(** * release.py: the version bump of the release script

    A shallow embedding of [bump_version] (and of the orchestration in
    [main] around it) from [release.py], together with the part of Python's
    [re] module that the two patterns of [bump_version] exercise.

    Modelling choices.
    - A Python [str] is a sequence of Unicode code points: [str := list N].
    - Python integers are unbounded: [N].  Conversions between integers and
      decimal text are limited as in CPython: [int] and the formatting of an
      integer raise [ValueError] beyond [int_max_str_digits] digits.
    - Exceptions are values of [exn]; fallible code returns a [result].
    - [re] is modelled by a small backtracking matcher ([exec]) over the
      constructs the patterns use: literals, character sets, [^] under
      [re.MULTILINE], concatenation, greedy repetition of a character set
      and capturing groups. *)

From Stdlib Require Import NArith Ascii String Bool Lia List.
Import ListNotations.
Open Scope N_scope.

(** ** Text *)

Definition char := N.
Definition str := list char.

(** An ASCII literal as a [str]. *)
Definition lit (s : string) : str := map N_of_ascii (list_ascii_of_string s).

(** The double quote, U+0022. *)
Definition dquote : char := 34.
(** The line feed, U+000A. *)
Definition newline : char := 10.

Fixpoint str_eqb (a b : str) : bool :=
  match a, b with
  | [], [] => true
  | x :: a', y :: b' => (x =? y) && str_eqb a' b'
  | _, _ => false
  end.

(** [\s] on a [str] pattern: the code points for which [str.isspace] holds. *)
Definition is_space (c : char) : bool :=
  ((9 <=? c) && (c <=? 13)) || ((28 <=? c) && (c <=? 32))
  || (c =? 133) || (c =? 160) || (c =? 5760)
  || ((8192 <=? c) && (c <=? 8202))
  || (c =? 8232) || (c =? 8233) || (c =? 8239) || (c =? 8287) || (c =? 12288).

(** [[0-9]]: the ASCII digits only. *)
Definition is_digit (c : char) : bool := (48 <=? c) && (c <=? 57).

(** ** Exceptions *)

Inductive exn : Type :=
| RuntimeError (msg : str)
| ValueError
| IndexError
| OSError.

Inductive result (A : Type) : Type :=
| Ok (a : A)
| Raise (e : exn).
Arguments Ok {A} a.
Arguments Raise {A} e.

Definition bind {A B} (r : result A) (k : A -> result B) : result B :=
  match r with
  | Ok a => k a
  | Raise e => Raise e
  end.

Notation "x <- e ;; k" := (bind e (fun x => k))
  (at level 61, e at next level, right associativity).

(** ** Integers and their decimal text *)

Definition digit_val (c : char) : N := c - 48.

(** The value of a run of digits, read in base ten. *)
Definition value (d : str) : N :=
  fold_left (fun acc c => 10 * acc + digit_val c) d 0.

(** CPython refuses to convert between text and an integer of more than
    this many decimal digits: the default of [sys.set_int_max_str_digits]. *)
Definition int_max_str_digits : N := 4300.

(** A text of at most [int_max_str_digits] characters. *)
Definition short (d : str) : bool :=
  N.of_nat (length d) <=? int_max_str_digits.

(** [int(s)] on the inputs [bump_version] can pass: a non-empty run of ASCII
    digits is read in base ten (leading zeros allowed, and counted against
    the digit limit); a run longer than the limit, and anything else, is
    reported as [ValueError]. *)
Definition int (s : str) : result N :=
  match s with
  | [] => Raise ValueError
  | _ => if forallb is_digit s
         then if short s then Ok (value s) else Raise ValueError
         else Raise ValueError
  end.

Fixpoint digits_of (fuel : nat) (n : N) : str :=
  match fuel with
  | O => []
  | S f => if n <? 10 then [48 + n]
           else digits_of f (n / 10) ++ [48 + n mod 10]
  end.

(** The decimal text of [n]: base ten, no leading zeros. *)
Definition decimal (n : N) : str := digits_of (S (N.to_nat (N.log2 n))) n.

(** [str(n)], as the f-string formats an integer: its decimal text, or
    [ValueError] when that text is longer than the digit limit. *)
Definition str_of_int (n : N) : result str :=
  if short (decimal n) then Ok (decimal n) else Raise ValueError.

(** ** Regular expressions *)

Inductive regex : Type :=
| Eps
| Chr (c : char)
| Cls (p : char -> bool)
| Bol
| Cat (r1 r2 : regex)
| Star (p : char -> bool)
| Grp (n : nat) (r : regex).

Notation "r1 ;; r2" := (Cat r1 r2) (at level 61, right associativity).

Definition Plus (p : char -> bool) : regex := Cls p ;; Star p.

Fixpoint Lits (s : str) : regex :=
  match s with
  | [] => Eps
  | c :: s' => Chr c ;; Lits s'
  end.

(** Captured groups, most recent binding first. *)
Definition captures := list (nat * str).

Fixpoint lookup (n : nat) (caps : captures) : option str :=
  match caps with
  | [] => None
  | (k, v) :: caps' => if Nat.eqb k n then Some v else lookup n caps'
  end.
(** * NitroML result overview ([results.py]): a shallow embedding

    Python values are embedded as an inductive type, [str] as a list of
    Unicode code points, [dict] as an insertion-ordered association
    list, exceptions as an error monad, and the dictionaries that
    [_merge_results] mutates in place as objects of an explicit heap. *)

From Stdlib Require Import ZArith NArith List String Ascii Lia Bool.
From stdpp Require Import base option list gmap.
Import ListNotations.

Set Warnings "-register-all".
Local Open Scope N_scope.

(** ** Strings *)

(** A Python [str]: the sequence of its code points. *)
Definition pystr := list N.

(** Literals of the source are written [py "..."]. *)
Definition py (s : string) : pystr :=
  List.map N_of_ascii (list_ascii_of_string s).
Arguments py s%_string.

Definition is_ascii (c : N) : bool := c <? 128.

Definition ascii_lower (c : N) : N :=
  if (65 <=? c) && (c <=? 90) then c + 32 else c.

Definition ascii_digit (c : N) : bool := (48 <=? c) && (c <=? 57).

Definition str_eqb (a b : pystr) : bool := bool_decide (a = b).
Lemma running_inv (c : Config) : running c -> inv c.
Proof.
  induction 1 as [t0 h0|c c' H IH Hs].
  - apply wf_inv, wf_mount.
  - now apply (step_inv c c' IH Hs).
Qed.

(** The configurations between two tasks are among those of [running]. *)
Lemma reachable_running (c : Config) : reachable c -> running c.
Proof.
  induction 1 as [t0 h0|k c H IH|s c H IH|c H IH|d c H IH].
  - apply run_mount.
  - exact (run_step _ _ IH (step_subscribe k c)).
  - exact (run_step _ _ (run_step _ _ IH (step_call s c)) (step_commit _)).
  - exact (run_step _ _ (run_step _ _ IH (step_call IDLE c)) (step_commit _)).
  - apply (run_step _ _ IH). apply step_advance.
    now destruct (reachable_wf _ H) as (Hu & _).
Qed.

Lemma inv_timer_follows (c : Config) : inv c -> timer_follows_request c.
Proof.
  intros (Hh & _ & _ & Ha). unfold timer_follows_request, timer_held, armed in *.
  destruct (timerRef c) as [h|].
  - destruct Hh as (t & Hp & _). rewrite Hp. split; [simpl; lia|]. split.
    + intros h'. split.
      * intros [= <-]. now exists t.
      * intros (t' & [= <- _]). reflexivity.
    + split; [intros _|discriminate].
      destruct (next_state c); try discriminate Ha; auto.
  - rewrite Hh. split; [simpl; lia|]. split.
    + intros h'. split; [discriminate|]. intros (t' & [=]).
    + split; [congruence|]. intros [E|E]; rewrite E in Ha; discriminate Ha.
Qed.

Lemma set_running (s : AiState) (c : Config) :
  running c -> running (setAiState s c) /\ running (set s c).
Proof.
  intros H. pose proof (run_step _ _ H (step_call s c)) as H1.
  split; [exact H1|]. exact (run_step _ _ H1 (step_commit _)).
Qed.

Lemma next_state_call (s : AiState) (c : Config) :
  next_state (setAiState s c) = s.
Proof. rewrite setAiState_eq. unfold next_state; simpl. apply fold_last. Qed.

Lemma set_get_running (s : AiState) (c : Config) :
  running c -> get (set s c) = s /\ aiState (set s c) = s.
Proof.
  intros H. destruct (set_running s c H) as [H1 _].
  apply running_inv in H1. unfold set.
  rewrite (commit_inv _ H1), next_state_call.
  split; [|reflexivity]. apply get_rendered. apply H1.
Qed.

(** C1, against the claim as stated: in state [WAITING], once the call
    [setAiState LISTENING] has returned, a consumer still reads [WAITING]. *)
Lemma stale_read_after_call :
  get (set WAITING (mount 0 1)) = WAITING /\
  get (setAiState LISTENING (set WAITING (mount 0 1))) <> LISTENING.
Proof. split; vm_compute; [reflexivity|discriminate]. Qed.

(** C1, amended: for every state [s] of the enumeration, [set s] followed
    by [get] returns [s] once React has committed the update that the call
    queued, whatever the state, the pending timer and the updates queued
    before in the same task; between the return of the call and that commit
    [get] still returns the state of before. *)
Theorem set_visible_after_commit (s : AiState) (c : Config) :
  running c ->
  get (setAiState s c) = get c /\
  get (commit (setAiState s c)) = s /\
  aiState (commit (setAiState s c)) = s.
Proof.
  intros H. split.
  - rewrite setAiState_eq. reflexivity.
  - exact (set_get_running s c H).
Qed.

Lemma set_visible_after_commit_witness :
  running (setAiState INTERRUPTED (set WAITING (mount 0 1))) /\
  get (commit (setAiState LISTENING
                 (setAiState INTERRUPTED (set WAITING (mount 0 1)))))
  = LISTENING.
Proof.
  assert (H : running (setAiState INTERRUPTED (set WAITING (mount 0 1)))).
  { apply set_running, set_running, run_mount. }
  split; [exact H|].
  pose proof (set_visible_after_commit LISTENING _ H) as (_ & G & _).
  exact G.
Defined.

(** C5, against the claim as stated: when [setAiState INTERRUPTED] has
    returned and React has not committed, a timer is armed while the current
    state is still [LOADING]; and after [setAiState LISTENING] in state
    [WAITING] no timer is armed while the current state is still
    [WAITING]. *)
Lemma timer_ahead_of_state :
  (pending (setAiState INTERRUPTED (mount 0 1)) <> [] /\
   get (setAiState INTERRUPTED (mount 0 1)) = LOADING) /\
  (pending (setAiState LISTENING (set WAITING (mount 0 1))) = [] /\
   get (setAiState LISTENING (set WAITING (mount 0 1))) = WAITING).
Proof. repeat split; vm_compute; discriminate. Qed.

(** C5, amended: at every instant, between a call and its commit too, at
    most one expiry timer is armed and [timerRef] holds its handle; a timer
    is armed if and only if the state most recently asked for, which is the
    current state as soon as React has committed, is [INTERRUPTED] or
    [WAITING].  Every call, every commit, every timer callback and every
    passage of time leads to a configuration where this holds again. *)
Theorem timer_follows_last_request (c : Config) :
  running c ->
  timer_follows_request c /\
  (updates c = [] -> timer_invariant c) /\
  (forall c', step c c' -> timer_follows_request c').
Proof.
  intros H. split; [|split].
  - apply inv_timer_follows, running_inv, H.
  - intros Hu. apply wf_timer_invariant, inv_wf; [apply running_inv, H|exact Hu].
  - intros c' Hs. apply inv_timer_follows, running_inv.
    exact (run_step _ _ H Hs).
Qed.

Lemma timer_follows_last_request_witness :
  running (setAiState INTERRUPTED (mount 0 1)) /\
  timer_follows_request (setAiState INTERRUPTED (mount 0 1)).
Proof.
  assert (H : running (setAiState INTERRUPTED (mount 0 1))).
  { apply set_running, run_mount. }
  split; [exact H|].
  pose proof (timer_follows_last_request _ H) as (G & _).
  exact G.
Defined.

(** C6, against the claim as stated: in state [WAITING], once the call
    [setAiState LISTENING] has returned, the predicate that is true is
    [isWaiting], not [isListening]. *)
Lemma predicate_of_previous_state :
  isListening (oval (provided (setAiState LISTENING (set WAITING (mount 0 1)))))
  = false /\
  isWaiting (oval (provided (setAiState LISTENING (set WAITING (mount 0 1)))))
  = true.
Proof. split; reflexivity. Qed.

(** C6, amended: at every instant exactly one of the six derived predicates
    is true, never two and never none, and it is the predicate of the state
    that [get] returns; after [set s] this is the predicate matching [s]
    once React has committed the update, and until then it is still the
    predicate of the state of before. *)
Theorem one_predicate_of_visible_state (s : AiState) (c : Config) :
  running c ->
  count_occ bool_dec (predicates (oval (provided c))) true = 1%nat /\
  (forall s', predicate_of s' (oval (provided c)) = true <-> s' = get c) /\
  provided (setAiState s c) = provided c /\
  count_occ bool_dec
    (predicates (oval (provided (commit (setAiState s c))))) true = 1%nat /\
  (forall s',
     predicate_of s' (oval (provided (commit (setAiState s c)))) = true
     <-> s' = s).
Proof.
  assert (G : forall x, running x ->
            count_occ bool_dec (predicates (oval (provided x))) true = 1%nat /\
            (forall s', predicate_of s' (oval (provided x)) = true <-> s' = get x)).
  { intros x Hx. apply running_inv in Hx. rewrite (get_inv _ Hx).
    destruct Hx as (_ & (_ & _ & _ & Hv & _) & _). rewrite Hv. split.
    - destruct (aiState x); reflexivity.
    - intros s'. split.
      + destruct s', (aiState x); intros Hp; try reflexivity;
          vm_compute in Hp; discriminate Hp.
      + intros ->. destruct (aiState x); reflexivity. }
  intros H. destruct (G c H) as [G1 G2].
  destruct (set_running s c H) as [_ H2]. destruct (G _ H2) as [G3 G4].
  rewrite (proj1 (set_get_running s c H)) in G4.
  unfold set in G3, G4.
  repeat split; try assumption; try apply G2; try apply G4.
  rewrite setAiState_eq. reflexivity.
Qed.

Lemma one_predicate_of_visible_state_witness :
  running (set WAITING (mount 0 1)) /\
  isListening
    (oval (provided (commit (setAiState LISTENING (set WAITING (mount 0 1))))))
  = true.
Proof.
  assert (H : running (set WAITING (mount 0 1))).
  { apply set_running, run_mount. }
  split; [exact H|].
  pose proof (one_predicate_of_visible_state LISTENING _ H)
    as (_ & _ & _ & _ & G).
  exact (proj2 (G LISTENING) eq_refl).
Defined.

(** The commit at the end of a task of one or more calls. *)
Lemma batch_commit (calls : list AiState) (s : AiState) (c : Config) :
  wf c ->
  renders (batch (calls ++ [s]) c) = renders c /\
  renders (commit (batch (calls ++ [s]) c)) =
    renders c ++
    (if strict_eq (aiState c) s then []
     else map (fun j => (j, value_of s)) (consumers c)) /\
  oval (provided (commit (batch (calls ++ [s]) c))) = value_of s.
Proof.
  intros H.
  destruct (batch_fields (calls ++ [s]) c H) as (Hs & _ & Hq & _).
  destruct Hs as (E1 & E2 & E3 & E4 & E5 & E6 & E7).
  pose proof H as (_ & _ & Hm & _).
  assert (Hmx : memo_ok (batch (calls ++ [s]) c)).
  { unfold memo_ok, provided in *. rewrite E2, E3, E4, E5. exact Hm. }
  split; [exact E7|].
  rewrite (commit_eq _ Hmx), Hq, fold_left_last. split.
  - simpl. now rewrite E2, E6, E7.
  - now destruct (memo_ok_rendered s _ Hmx) as (_ & _ & _ & Hv & _).
Qed.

——

TASK DETAILS:
Could you repeat exactly the lines in the listing above from the one with "queued, whatever the" down to the one with "current state as"? Include both of those lines.

SOLUTION TO THE PROBLEM:
    queued, whatever the state, the pending timer and the updates queued
    before in the same task; between the return of the call and that commit
    [get] still returns the state of before. *)
Theorem set_visible_after_commit (s : AiState) (c : Config) :
  running c ->
  get (setAiState s c) = get c /\
  get (commit (setAiState s c)) = s /\
  aiState (commit (setAiState s c)) = s.
Proof.
  intros H. split.
  - rewrite setAiState_eq. reflexivity.
  - exact (set_get_running s c H).
Qed.

Lemma set_visible_after_commit_witness :
  running (setAiState INTERRUPTED (set WAITING (mount 0 1))) /\
  get (commit (setAiState LISTENING
                 (setAiState INTERRUPTED (set WAITING (mount 0 1)))))
  = LISTENING.
Proof.
  assert (H : running (setAiState INTERRUPTED (set WAITING (mount 0 1)))).
  { apply set_running, set_running, run_mount. }
  split; [exact H|].
  pose proof (set_visible_after_commit LISTENING _ H) as (_ & G & _).
  exact G.
Defined.

(** C5, against the claim as stated: when [setAiState INTERRUPTED] has
    returned and React has not committed, a timer is armed while the current
    state is still [LOADING]; and after [setAiState LISTENING] in state
    [WAITING] no timer is armed while the current state is still
    [WAITING]. *)
Lemma timer_ahead_of_state :
  (pending (setAiState INTERRUPTED (mount 0 1)) <> [] /\
   get (setAiState INTERRUPTED (mount 0 1)) = LOADING) /\
  (pending (setAiState LISTENING (set WAITING (mount 0 1))) = [] /\
   get (setAiState LISTENING (set WAITING (mount 0 1))) = WAITING).
Proof. repeat split; vm_compute; discriminate. Qed.

(** C5, amended: at every instant, between a call and its commit too, at
    most one expiry timer is armed and [timerRef] holds its handle; a timer
    is armed if and only if the state most recently asked for, which is the
    current state as soon as React has committed, is [INTERRUPTED] or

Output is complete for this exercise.